La place de Paris lance une opération séduction de la French Tech

Malgré le renouveau des introductions en Bourse (IPO) depuis le début de l’année (Believe, Aramis, Spartoo, HDF…) et de nombreux projets annoncés ou attendus (OVHcloud, Colis Privé, GreenYellow…), la Place de Paris pense pouvoir faire mieux. Surtout au moment où une vingtaine de jeunes entreprises issues de l’univers de la French tech pourraient choisir la Bourse dans les prochains mois pour financer leur croissance.
« Il est important pour la Place que ces 20 à 30 licornes (start-up de plus d’un milliard d’euros de valeur, NDLR) viennent se coter à Paris », explique Philippe Henry, ancien banquier de HSBC et membre d’Europlace, l’association de la promotion de la Place de Paris, à l’occasion de la présentation d’un rapport sur l’attractivité des introductions en Bourse à Paris.
Dévoilé à l’occasion de son International Financial Forum 2021 qui se tient ce mardi, ce rapport dresse une série de propositions visant « à consolider les atouts » de la Bourse de Paris « et accompagner l’accélération des introductions comme une meilleure compétitivité des conditions d’accompagnement financier des entreprises », dans un contexte post-Brexit et de relance économique.
Motiver les investisseurs
Selon le groupe de travail d’Europlace, le premier poste d’amélioration concerne les investisseurs eux-mêmes, parfois pas suffisamment engagés dans ce type d’opération, notamment lorsqu’il s’agit de société de technologie dont les modèles économiques et les valorisations sont moins bien compris. La difficile IPO de Believe, premier groupe de la French tech à se frotter à la Bourse, s’explique en partie par le manque d’appui des investisseurs, même si le Fonds stratégique de participations (FSP) des assureurs s’était engagé à participer à l’IPO.

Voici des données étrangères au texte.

(** * containerregistry: the v2.2 registry HTTP transport

    A shallow embedding of [client/v2_2/docker_http_.py]: the diagnostic
    model, the scheme resolver, the link header parser and the [Transport]
    class (ping, token refresh, request with one retry, pagination),
    followed by the properties established about them.

    Conventions of the embedding.
    - The semantics is that of Python 3: a body is a byte string or a text,
      and only a byte string can be decoded.
    - Python text and byte strings are [string]s of 8-bit characters.  Text
      is held in its UTF-8 form, a lone surrogate in its three-byte form.
      The classes [\s] and [\d] of a pattern are those of Unicode, as [re]
      has them on text; case mapping acts on the ASCII range and carries
      every other character through unchanged.
    - A Python object whose attributes are assigned one after the other is a
      record of [option] fields: [None] is an attribute that was never
      assigned, and reading it raises [AttributeError].
    - A function that can raise returns [Exception + A]; messages of
      exceptions are not modelled, their class and payload are.
    - The underlying HTTP client is an oracle that answers every call from
      the calls issued before it; the log of calls is the state threaded
      through the transport.  Calls are sequential: the lock that guards
      the assignment of the credential is not modelled. *)

From Stdlib Require Import Bool Arith ZArith NArith Lia List.
From Stdlib Require Import Ascii String.
Import ListNotations.

Local Open Scope string_scope.
Local Open Scope Z_scope.

(** ** Python text primitives *)

Module Py.

Definition code (c : ascii) : N := N_of_ascii c.

Definition is_upper (c : ascii) : bool := (65 <=? code c)%N && (code c <=? 90)%N.
Definition is_lower (c : ascii) : bool := (97 <=? code c)%N && (code c <=? 122)%N.
Definition is_digit (c : ascii) : bool := (48 <=? code c)%N && (code c <=? 57)%N.

Definition is_alnum (c : ascii) : bool := is_upper c || is_lower c || is_digit c.

Definition upper_char (c : ascii) : ascii :=
  if is_lower c then ascii_of_N (code c - 32) else c.

Definition lower_char (c : ascii) : ascii :=
  if is_upper c then ascii_of_N (code c + 32) else c.

Fixpoint lower (s : string) : string :=
  match s with
  | EmptyString => EmptyString
  | String c s' => String (lower_char c) (lower s')
  end.

(** [str.capitalize()]: first character upper-cased, the rest lower-cased. *)
Definition capitalize (s : string) : string :=
  match s with
  | EmptyString => EmptyString
  | String c s' => String (upper_char c) (lower s')
  end.

(** [c in s] for a one-character [c]. *)
Fixpoint contains_char (c : ascii) (s : string) : bool :=
  match s with
  | EmptyString => false
  | String x s' => Ascii.eqb x c || contains_char c s'
  end.

(** [s.split(sep, 1)] when [sep] occurs in [s]: the text before the first
    separator and the text after it. *)
Fixpoint split_once (sep : ascii) (s : string) : option (string * string) :=
  match s with
  | EmptyString => None
  | String x s' =>
      if Ascii.eqb x sep then Some (EmptyString, s')
      else match split_once sep s' with
           | Some (a, b) => Some (String x a, b)
           | None => None
           end
  end.

(** [s.split(sep)]: always at least one piece. *)
Fixpoint split (sep : ascii) (s : string) : list string :=
  match s with
  | EmptyString => [EmptyString]
  | String x s' =>
      if Ascii.eqb x sep then EmptyString :: split sep s'
      else match split sep s' with
           | piece :: rest => String x piece :: rest
           | [] => [String x EmptyString]
           end
  end.

(** [s.startswith(p)]. *)
Fixpoint startswith (p s : string) : bool :=
  match p with
  | EmptyString => true
  | String a p' =>
      match s with
      | EmptyString => false
      | String b s' => Ascii.eqb a b && startswith p' s'
      end
  end.

(** [s[n:]]. *)
Fixpoint drop (n : nat) (s : string) : string :=
  match n with
  | O => s
  | S n' => match s with
            | EmptyString => EmptyString
            | String _ s' => drop n' s'
            end
  end.

Fixpoint lstrip (c : ascii) (s : string) : string :=
  match s with
  | EmptyString => EmptyString
  | String x s' => if Ascii.eqb x c then lstrip c s' else s
  end.

Fixpoint rstrip (c : ascii) (s : string) : string :=
  match s with
  | EmptyString => EmptyString
  | String x s' =>
      match rstrip c s' with
      | EmptyString => if Ascii.eqb x c then EmptyString else String x EmptyString
      | r => String x r
      end
  end.

(** [s.strip(c)] for a one-character set. *)
Definition strip (c : ascii) (s : string) : string := rstrip c (lstrip c s).

(** [sep.join(l)]. *)
Fixpoint join (sep : string) (l : list string) : string :=
  match l with
  | [] => EmptyString
  | [x] => x
  | x :: rest => x ++ sep ++ join sep rest
  end.

(** Truth value of a text: non-empty. *)
Definition nonempty (s : string) : bool :=
  match s with EmptyString => false | _ => true end.

(** [x in l] for a list of texts. *)
Definition in_strings (x : string) (l : list string) : bool :=
  existsb (String.eqb x) l.

End Py.

(** ** Python values

    The values that [json.loads] produces, and byte strings, which reach a
    diagnostic when a body is not valid UTF-8.  A float is kept as the
    literal it was read from; a dict keeps its keys in insertion order. *)

#[warnings="-register-all"]
Inductive value : Type :=
| PNone
| PBool (b : bool)
| PInt (z : Z)
| PFloat (literal : string)
| PStr (s : string)
| PBytes (b : string)
| PList (l : list value)
| PDict (d : list (string * value)).

(** [d.get(k)] *)
Fixpoint dict_get (d : list (string * value)) (k : string) : option value :=
  match d with
  | [] => None
  | (k', v) :: d' => if String.eqb k' k then Some v else dict_get d' k
  end.

(** [d[k] = v]: an existing key keeps its place. *)
Fixpoint dict_set (k : string) (v : value) (d : list (string * value))
  : list (string * value) :=
  match d with
  | [] => [(k, v)]
  | (k', v') :: d' =>
      if String.eqb k' k then (k, v) :: d' else (k', v') :: dict_set k v d'
  end.

Module Float.

(** Whether a float literal denotes a non-zero double.  The literal
    [m * 10^e] rounds to zero exactly when it is at most [2^-1075]. *)

Fixpoint digits_value (acc : N) (s : string) : N :=
  match s with
  | EmptyString => acc
  | String c s' => digits_value (10 * acc + (Py.code c - 48))%N s'
  end.

Fixpoint take_digits (s : string) : string * string :=
  match s with
  | EmptyString => (EmptyString, EmptyString)
  | String c s' =>
      if Py.is_digit c
      then let (d, r) := take_digits s' in (String c d, r)
      else (EmptyString, s)
  end.

Definition exponent (s : string) : Z :=
  match s with
  | String _ (String "-" r) => - Z.of_N (digits_value 0 r)
  | String _ (String "+" r) => Z.of_N (digits_value 0 r)
  | String _ r => Z.of_N (digits_value 0 r)
  | EmptyString => 0
  end.

Definition nonzero (literal : string) : bool :=
  if String.eqb literal "NaN" || String.eqb literal "Infinity"
     || String.eqb literal "-Infinity"
  then true
  else
    let body := match literal with String "-" r => r | _ => literal end in
    let (ip, r1) := take_digits body in
    let (fp, r2) := match r1 with
                    | String "." r => take_digits r
                    | _ => (EmptyString, r1)
                    end in
    let m := digits_value 0 (ip ++ fp) in
    let e := exponent r2 - Z.of_nat (String.length fp) in
    if (m =? 0)%N then false
    else if 0 <=? e then true
    else negb (Z.of_N m * 2 ^ 1075 <=? 10 ^ (- e)).

End Float.

(** Truth value of a Python value, as [if v], [not v] and [a or b] use it. *)
Definition truthy (v : value) : bool :=
  match v with
  | PNone => false
  | PBool b => b
  | PInt z => negb (z =? 0)
  | PFloat literal => Float.nonzero literal
  | PStr s => Py.nonempty s
  | PBytes b => Py.nonempty b
  | PList l => match l with [] => false | _ => true end
  | PDict d => match d with [] => false | _ => true end
  end.

(** ** UTF-8 *)

Module Utf8.

Definition cont (c : ascii) : bool :=
  (128 <=? Py.code c)%N && (Py.code c <=? 191)%N.

Definition between (lo hi : N) (c : ascii) : bool :=
  (lo <=? Py.code c)%N && (Py.code c <=? hi)%N.

(** Strict validity, as [bytes.decode('utf8')] checks it: shortest forms
    only, no surrogates, nothing above U+10FFFF. *)
Fixpoint valid_from (fuel : nat) (s : string) : bool :=
  match fuel with
  | O => match s with EmptyString => true | _ => false end
  | S f =>
      match s with
      | EmptyString => true
      | String a r =>
          if (Py.code a <=? 127)%N then valid_from f r
          else if between 194 223 a then
            match r with
            | String b r' => cont b && valid_from f r'
            | _ => false
            end
          else if between 224 239 a then
            match r with
            | String b (String c r') =>
                (if (Py.code a =? 224)%N then between 160 191 b
                 else if (Py.code a =? 237)%N then between 128 159 b
                 else cont b)
                && cont c && valid_from f r'
            | _ => false
            end
          else if between 240 244 a then
            match r with
            | String b (String c (String d r')) =>
                (if (Py.code a =? 240)%N then between 144 191 b
                 else if (Py.code a =? 244)%N then between 128 143 b
                 else cont b)
                && cont c && cont d && valid_from f r'
            | _ => false
            end
          else false
      end
  end.

Definition valid (s : string) : bool := valid_from (String.length s) s.

Definition byte (n : N) : ascii := ascii_of_N n.

(** The UTF-8 form of a code point; a lone surrogate takes the three-byte
    form, so that every Python text has exactly one representation. *)
Definition encode (n : N) : string :=
  if (n <? 128)%N then String (byte n) EmptyString
  else if (n <? 2048)%N then
    String (byte (192 + n / 64)) (String (byte (128 + n mod 64)) EmptyString)
  else if (n <? 65536)%N then
    String (byte (224 + n / 4096))
      (String (byte (128 + (n / 64) mod 64))
         (String (byte (128 + n mod 64)) EmptyString))
  else
    String (byte (240 + n / 262144))
      (String (byte (128 + (n / 4096) mod 64))
         (String (byte (128 + (n / 64) mod 64))
            (String (byte (128 + n mod 64)) EmptyString))).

Europlace propose de « développer avec force une base domestique d’investisseurs ayant la capacité d’agir en tant que cornerstone, (investisseur qui s’engage en amont à acheter une part des actions mises en vente par la société, NDLR) ainsi que les fonds crossover (capables d’investir en non coté et en coté, NDLR), y compris parmi ceux labellisés Tibi ». Ce label est accordé à des fonds qui se sont engagés, à l’initiative du ministère de l’Economie, à mobiliser 6 milliards d’euros pour les entreprises de technologie d’ici à fin 2022. Europlace propose d’« encourager dans les cahiers des charges du label Tibi la mention de conditions d’engagement plus précises en termes de préanalyse des dossiers d’entreprises de croissance, en amont de leurs opérations pour les IPO de la Place ».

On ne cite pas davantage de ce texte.